Second graders at Streams Elementary School presented an interdisciplinary program about Japan and its culture on Thursday, March 1, 2018. The program, led by student teacher Alex Wing, incorporated social studies, English language arts, music, art and physical education.
“Alex has a particular interest in cross-curricular projects and in finding ways to connect the music program to what is happening in the homerooms,” Angela Stevenson, art teacher said.
A music education student at Duquesne University, Alex is completing his student teaching this semester with Jeff Leonhardt, Steams music teacher.
“Cross-curricular projects allow the students to apply what they are learning throughout the day to a larger objective. These second grade students now have the capability to not only discuss the ramifications of music in Japanese culture, they will also be able to fit music, art, and dance into their studies of other topics,” Alex said. “Hopefully through continued use of cross-curricular learning, students will leave elementary school with an inquisitive perspective of the world around them.”

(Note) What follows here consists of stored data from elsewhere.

(* ===== verification/RedisCodec.v ===== *)
(** * Keys and encodings of the Redis backend (internal/storage/redis: keys.go, codec.go)

    Which key holds what, and how jobs, states, servers, recurring definitions
    and continuations are written as text.  [encoding/json] on a struct and the
    RFC 3339 text of an instant are the standard library's: an interface here,
    with the round trips the backend relies on and a concrete instance. *)
From S2P Require Import Prelude.
From S2P Require Import GoTime.
From S2P Require Import Strconv.
From S2P Require Import Job.
From S2P Require Import Json.
From S2P Require Import RedisServer.

(** ** Keys *)
Definition keyPrefix : string := "gfire:".

Definition jobKey (id : string) : string := keyPrefix +:+ "job:" +:+ id.
Definition jobStatesKey (id : string) : string := keyPrefix +:+ "job:" +:+ id +:+ ":states".
Definition queueKey (name : string) : string := keyPrefix +:+ "queue:" +:+ name.
Definition stateIndexKey (state : string) : string := keyPrefix +:+ "state:" +:+ state.

Definition processingKey : string := keyPrefix +:+ "processing".
Definition scheduledKey : string := keyPrefix +:+ "scheduled".
Definition recurringKey : string := keyPrefix +:+ "recurring".
Definition serversKey : string := keyPrefix +:+ "servers".
Definition serverHBKey : string := keyPrefix +:+ "server:heartbeats".
Definition queuesIndexKey : string := keyPrefix +:+ "queues".
Definition counterKeyPrefix : string := keyPrefix +:+ "counter:".
Definition lockKeyPrefix : string := keyPrefix +:+ "lock:".

Definition counterKey (name : string) : string := counterKeyPrefix +:+ name.
Definition lockKey (resource : string) : string := lockKeyPrefix +:+ resource.
Definition continuationsKey (parentID : string) : string := keyPrefix +:+ "continuations:" +:+ parentID.
Definition continuationEntryKey (parentID entryID : string) : string :=
  keyPrefix +:+ "continuation:" +:+ parentID +:+ ":" +:+ entryID.
(** The key [EnqueueIdempotent] builds. *)
Definition idempotencyKey (key : string) : string := keyPrefix +:+ "idempotency:" +:+ key.

(** ** Text *)

Fixpoint ascii_text (s : string) : bool :=
  match s with
  | EmptyString => true
  | String c s => (nat_of_ascii c <? 128)%nat && ascii_text s
  end.

(** The years RFC 3339 can write: 0 to 9999. *)
Definition time_ok (t : Time) : Prop := -62167219200 * Second <= t < 253402300800 * Second.

(** A state whose texts are plain ASCII and whose data is not an empty map. *)
Definition state_plain (st : JobState) : Prop :=
  ascii_text (st_Name st) = true /\ ascii_text (st_Reason st) = true /\
  match st_Data st with
  | None => True
  | Some m => m <> ∅ /\ map_Forall (fun k v => ascii_text k = true /\ ascii_text v = true) m
  end.

(** [time.RFC3339Nano] and [encoding/json] on the four structs.  Encoding fails for
    an instant outside the years above; decoding what was encoded gives the value
    back as JSON can hold it ([json_state] and the like): text that is not UTF-8 is
    replaced, an empty map is left out. *)
Class StructJson := {
  FormatNano : Time -> string;
  ParseNano : string -> option Time;
  nano_roundtrip : forall t, time_ok t -> ParseNano (FormatNano t) = Some t;
  nano_nonempty : forall t, FormatNano t <> "";
  nano_empty : ParseNano "" = None;
  state_Marshal : JobState -> string + error;
  state_Unmarshal : string -> JobState + error;
  json_state : JobState -> JobState;
  state_roundtrip : forall st, time_ok (st_CreatedAt st) ->
    exists raw, state_Marshal st = inl raw /\ state_Unmarshal raw = inl (json_state st);
  json_state_name : forall st, ascii_text (st_Name st) = true -> st_Name (json_state st) = st_Name st;
  json_state_plain : forall st, state_plain st -> json_state st = st;
  server_Marshal : ServerInfo -> string + error;
  server_Unmarshal : string -> ServerInfo + error;
  json_server : ServerInfo -> ServerInfo;
  server_roundtrip : forall sv, time_ok (sv_StartedAt sv) -> time_ok (sv_LastHeartbeat sv) ->
    exists raw, server_Marshal sv = inl raw /\ server_Unmarshal raw = inl (json_server sv);
  recurring_Marshal : RecurringJobEntry -> string + error;
  recurring_Unmarshal : string -> RecurringJobEntry + error;
  json_recurring : RecurringJobEntry -> RecurringJobEntry;
  recurring_roundtrip : forall e,
    time_ok (re_CreatedAt e) -> time_ok (re_UpdatedAt e) ->
    (forall t, re_LastRun e = Some t \/ re_NextRun e = Some t -> time_ok t) ->
    exists raw, recurring_Marshal e = inl raw /\ recurring_Unmarshal raw = inl (json_recurring e);
  continuation_Marshal : ContinuationEntry -> string + error;
  continuation_Unmarshal : string -> ContinuationEntry + error;
  json_continuation : ContinuationEntry -> ContinuationEntry;
  continuation_roundtrip : forall e, time_ok (ce_CreatedAt e) ->
    exists raw, continuation_Marshal e = inl raw /\ continuation_Unmarshal raw = inl (json_continuation e);
}.

(** ** Durations *)
Definition timeoutMS (d : Duration) : Z := if d <=? 0 then 0 else Z.quot d Millisecond.

Definition durationFromMS (ms : Z) : Duration := if ms <=? 0 then 0 else mul64 ms Millisecond.

(** ** Structs *)
Definition wrapped {A} (text : string) (r : A + error) : A + error :=
  match r with
  | inl a => inl a
  | inr err => inr (ErrWrap (text +:+ ": " +:+ Error err) err)
  end.

Section Codec.
Context `{Env} `{StructJson}.

Definition marshalState (st : JobState) : string + error := wrapped "marshal state" (state_Marshal st).
Definition unmarshalState (raw : string) : JobState + error :=
  wrapped "unmarshal state" (state_Unmarshal raw).
Definition marshalServer (sv : ServerInfo) : string + error := wrapped "marshal server" (server_Marshal sv).
Definition unmarshalServer (raw : string) : ServerInfo + error :=
  wrapped "unmarshal server" (server_Unmarshal raw).
Definition marshalRecurring (e : RecurringJobEntry) : string + error :=
  wrapped "marshal recurring" (recurring_Marshal e).
Definition unmarshalRecurring (raw : string) : RecurringJobEntry + error :=
  wrapped "unmarshal recurring" (recurring_Unmarshal raw).
Definition marshalContinuation (e : ContinuationEntry) : string + error :=
  wrapped "marshal continuation" (continuation_Marshal e).
Definition unmarshalContinuation (raw : string) : ContinuationEntry + error :=
  wrapped "unmarshal continuation" (continuation_Unmarshal raw).

(** [string(b)]. *)
Definition text_of (b : bytes) : string := default "" b.

(** The fields that are always there, given the reading of the clock for "updated_at". *)
Definition base_fields (now : Time) (job : Job) (state : string) : gmap string string :=
  {[ "id" := ID job; "name" := Name job; "args" := text_of (Args job); "queue" := Queue job;
     "retry_max" := Itoa (RetryMax job); "timeout_ms" := Itoa (timeoutMS (Timeout job));
     "created_at" := FormatNano (CreatedAt job); "updated_at" := FormatNano now; "state" := state ]}.

Definition hash_fields (now : Time) (job : Job) (state : string) (progressAt : Time)
    : gmap string string :=
  let fields := base_fields now job state in
  let fields := if IsZero progressAt then fields
                else <["progress_at" := FormatNano progressAt]> fields in
  if 0 <? blen (Result job) then <["result" := text_of (Result job)]> fields else fields.

Definition jobHashFields {S} (job : Job) (state : string) (progressAt : Time)
    : M S (gmap string string) :=
  now <- time_Now ;; mret (hash_fields now job state progressAt).

(** A field of a Go map, "" when absent. *)
Definition field (fields : gmap string string) (k : string) : string := default "" (fields !! k).

(** The job, its state and its last heartbeat. *)
Definition jobFromHash (fields : gmap string string) : (Job * string * Time) + error :=
  let id := field fields "id" in
  if decide (id = "") then inr (ErrText "job hash missing id") else
  let retryMax := ParseIntValue (field fields "retry_max") in
  let timeoutMSVal := ParseIntValue (field fields "timeout_ms") in
  let createdAt := default time_zero (ParseNano (field fields "created_at")) in
  let progressAt := default time_zero (ParseNano (field fields "progress_at")) in
  let j := mkJob id (field fields "name") (Some (field fields "args")) (field fields "queue") retryMax
             (durationFromMS timeoutMSVal) "" createdAt None in
  let r := field fields "result" in
  let j := if decide (r <> "") then set_Result (Some r) j else j in
  inl (j, field fields "state", progressAt).

(** What survives of a job: the idempotency key is not stored, a nil result and an
    empty one are the same, the timeout is kept in milliseconds. *)
Definition stored_job (j : Job) : Job :=
  mkJob (ID j) (Name j) (Some (text_of (Args j))) (Queue j) (RetryMax j)
    (durationFromMS (timeoutMS (Timeout j))) "" (CreatedAt j) (bclone (Result j)).

End Codec.

#[global] Arguments jobFromHash : simpl never.
#[global] Arguments hash_fields : simpl never.
#[global] Arguments timeoutMS : simpl never.
#[global] Arguments durationFromMS : simpl never.

(** ** Round trips *)
Section RoundTrip.
Context {EV : Env} {SJ : StructJson}.

Lemma timeoutMS_ok d : int64_ok d -> int64_ok (timeoutMS d).
Proof.
  unfold int64_ok, timeoutMS, Millisecond. intros Hd. destruct (Z.leb_spec d 0); [lia|].
  rewrite Z.quot_div_nonneg by lia.
  pose proof (Z.div_pos d 1000000). pose proof (Z.div_lt_upper_bound d 1000000 (2 ^ 63)). lia.
Qed.

(** The timeout that is kept: the largest multiple of a millisecond below it. *)
Lemma timeout_kept d :
  int64_ok d -> durationFromMS (timeoutMS d) = if d <=? 0 then 0 else d - d mod Millisecond.
Proof.
  intros Hd. unfold durationFromMS, timeoutMS. destruct (Z.leb_spec d 0); [done|].
  unfold Millisecond, int64_ok in *. rewrite Z.quot_div_nonneg by lia.
  pose proof (Z.div_mod d 1000000). pose proof (Z.mod_pos_bound d 1000000).
  destruct (Z.leb_spec (d / 1000000) 0).
  - assert (d / 1000000 = 0) by (pose proof (Z.div_pos d 1000000); lia). lia.
  - unfold mul64. rewrite wrap64_small by (unfold int64_ok; lia). lia.
Qed.

Lemma bclone_result r : 0 < blen r -> bclone r = r /\ exists s, r = Some s /\ s <> "".
Proof.
  destruct r as [[|c s]|]; unfold blen; simpl; try lia. intros _. split; [done|]. by eexists.
Qed.

Lemma bclone_empty r : blen r <= 0 -> bclone r = None.
Proof. destruct r as [[|c s]|]; unfold blen; simpl; done || lia. Qed.

(** The fields of a hash, whatever the optional ones are. *)
Lemma hash_field now j st p k :
  k <> "progress_at" -> k <> "result" -> hash_fields now j st p !! k = base_fields now j st !! k.
Proof.
  intros H1 H2. unfold hash_fields.
  destruct (0 <? blen (Result j)), (IsZero p); by rewrite ?lookup_insert_ne by done.
Qed.

Lemma field_result now j st p : field (hash_fields now j st p) "result" = text_of (bclone (Result j)).
Proof.
  unfold field, hash_fields. destruct (Z.ltb_spec 0 (blen (Result j))) as [Hr|Hr].
  - rewrite lookup_insert_eq. by destruct (bclone_result _ Hr) as [-> _].
  - rewrite (bclone_empty _ Hr). destruct (IsZero p); [|rewrite lookup_insert_ne by done]; reflexivity.
Qed.

Lemma field_progress now j st p :
  field (hash_fields now j st p) "progress_at" = if IsZero p then "" else FormatNano p.
Proof.
  unfold field, hash_fields. destruct (0 <? blen (Result j)); [rewrite lookup_insert_ne by done|];
    destruct (IsZero p); rewrite ?lookup_insert_eq; reflexivity.
Qed.

(** What reading the fields of a job gives, whatever its timeout. *)
Definition read_job (j : Job) : Job :=
  mkJob (ID j) (Name j) (Some (text_of (Args j))) (Queue j) (RetryMax j)
    (durationFromMS (ParseIntValue (Itoa (timeoutMS (Timeout j))))) "" (CreatedAt j) (bclone (Result j)).

Lemma hash_fields_read now (j : Job) state p :
  ID j <> "" -> int64_ok (RetryMax j) -> time_ok (CreatedAt j) -> time_ok p ->
  jobFromHash (hash_fields now j state p) = inl (read_job j, state, p).
Proof.
  intros Hid Hmax Hc Hp. unfold jobFromHash. rewrite field_result, field_progress.
  unfold field. rewrite !(hash_field now j state p) by done.
  change (base_fields now j state !! "id") with (Some (ID j)).
  change (base_fields now j state !! "name") with (Some (Name j)).
  change (base_fields now j state !! "args") with (Some (text_of (Args j))).
  change (base_fields now j state !! "queue") with (Some (Queue j)).
  change (base_fields now j state !! "retry_max") with (Some (Itoa (RetryMax j))).
  change (base_fields now j state !! "timeout_ms") with (Some (Itoa (timeoutMS (Timeout j)))).
  change (base_fields now j state !! "created_at") with (Some (FormatNano (CreatedAt j))).
  change (base_fields now j state !! "state") with (Some state).
  cbn [from_option id]. rewrite decide_False by done.
  rewrite (ParseIntValue_Itoa (RetryMax j)), nano_roundtrip by done. cbn [from_option id].
  assert (default time_zero (ParseNano (if IsZero p then "" else FormatNano p)) = p) as ->.
  { destruct (IsZero p) eqn:Hz; [|by rewrite nano_roundtrip].
    rewrite nano_empty. unfold IsZero in Hz. cbn. lia. }
  do 3 f_equal. unfold read_job. destruct (bclone (Result j)) as [r|] eqn:Hr; cbn [text_of from_option id].
  - rewrite decide_True; [done|]. intros ->. by destruct (Result j) as [[]|].
  - by rewrite decide_False by tauto.
Qed.

End RoundTrip.

(** ** A concrete codec

    A struct is written as the binary numeral of its encoding as a positive
    number, an instant in decimal. *)
Section Concrete.
#[local] Instance JobState_countable : Countable JobState.
Proof.
  apply (inj_countable' (fun st => (st_Name st, st_Reason st, st_Data st, st_CreatedAt st))
    (fun '(n, r, d, t) => mkJobState n r d t)). by intros [].
Defined.
#[local] Instance ServerInfo_countable : Countable ServerInfo.
Proof.
  apply (inj_countable'
    (fun sv => (sv_ID sv, sv_StartedAt sv, sv_LastHeartbeat sv, sv_WorkerCount sv, sv_Queues sv, sv_Status sv))
    (fun '(i, a, h, w, q, s) => mkServerInfo i a h w q s)). by intros [].
Defined.
#[local] Instance Recurring_countable : Countable RecurringJobEntry.
Proof.
  apply (inj_countable'
    (fun e => (re_ID e, re_JobName e, re_Args e, re_Queue e, re_CronExpr e, re_LastRun e, re_NextRun e,
               re_Enabled e, re_CreatedAt e, re_UpdatedAt e))
    (fun '(i, j, a, q, c, l, n, b, t, u) => mkRecurringJobEntry i j a q c l n b t u)). by intros [].
Defined.
#[local] Instance Continuation_countable : Countable ContinuationEntry.
Proof.
  apply (inj_countable'
    (fun e => (ce_ChildName e, ce_ChildArgs e, ce_ChildQueue e, ce_Condition e, ce_CreatedAt e))
    (fun '(n, a, q, c, t) => mkContinuationEntry n a q c t)). by intros [].
Defined.

Definition to_text `{Countable A} (a : A) : string + error := inl (bits (encode a)).
Definition of_text `{Countable A} (s : string) : A + error :=
  match unbits s with
  | Some p => match decode p with Some a => inl a | None => inr (ErrText "invalid") end
  | None => inr (ErrText "invalid")
  end.

Lemma text_roundtrip `{Countable A} (a : A) :
  exists raw, to_text a = inl raw /\ of_text raw = inl a.
Proof.
  eexists. split; [done|]. unfold of_text. by rewrite unbits_bits, decode_encode.
Qed.

Definition plain_json : StructJson.
Proof.
  refine {| FormatNano := Itoa; ParseNano := signed;
            state_Marshal := to_text; state_Unmarshal := of_text; json_state st := st;
            server_Marshal := to_text; server_Unmarshal := of_text; json_server sv := sv;
            recurring_Marshal := to_text; recurring_Unmarshal := of_text; json_recurring e := e;
            continuation_Marshal := to_text; continuation_Unmarshal := of_text;
            json_continuation e := e |};
    intros; auto using text_roundtrip, signed_Itoa, Itoa_nonempty.
Defined.
End Concrete.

Within the second grade curriculum, each year students learn about Japan and its culture. This year, they also spent time singing Japanese folk songs, performing a traditional mirror dance and presenting interpretive Haiku readings that incorporated reading, dance and an original instrument performance.
“When I first began searching for ways to incorporate musical objectives into cross-curricular molds I looked at the IB curricular guidelines that outlined each grade’s overarching goals,” Alex said. “For second grade, these goals included the term ‘once upon a time,’ where students use stories to incorporate concepts from the classroom to the outside world. After speaking with teachers about what students were learning in their classrooms, Japan fit the story telling mold perfectly, and gave me enough room to fulfill the music curriculum’s goals as well.”
As part of Thursday’s culminating program, students shared the legend of Tanabata, two stars separated by the Milky Way that are allowed to meet just once a year, on the seventh day of the seventh month. On this day, children and adults write their wishes on narrow strips of colored paper and hang them, along with other paper ornaments, on bamboo branches placed in the backyards or entrances of their homes with the hope that their wishes will come true.
During art class each Streams second grader wrote his/her wish on a strip of paper. Mrs. Stevenson attached all the wishes to four sticks – one for each class. Wishes ranged from finding cures for cancer and diabetes to stopping littering to filling the world with kindness.
For students who would like the opportunity to extend their knowledge of Japan and its culture further, Stephanie Kellner, Streams Elementary librarian, created a collection of a dozen or more books for students to select.
While the second grade classrooms came together for a combined performance, cross-curricular connections are made regularly throughout all grade levels.
“Although the other classes did not give performances at the end of their lessons, each grade used cross-curricular connections in their learning,” Alex added. “One example is fourth grade, where the students are working on projects for charitable groups in their classrooms. In a conceptual sense, the Underground Railroad unit in music class taught students how to help others by using music to communicate.”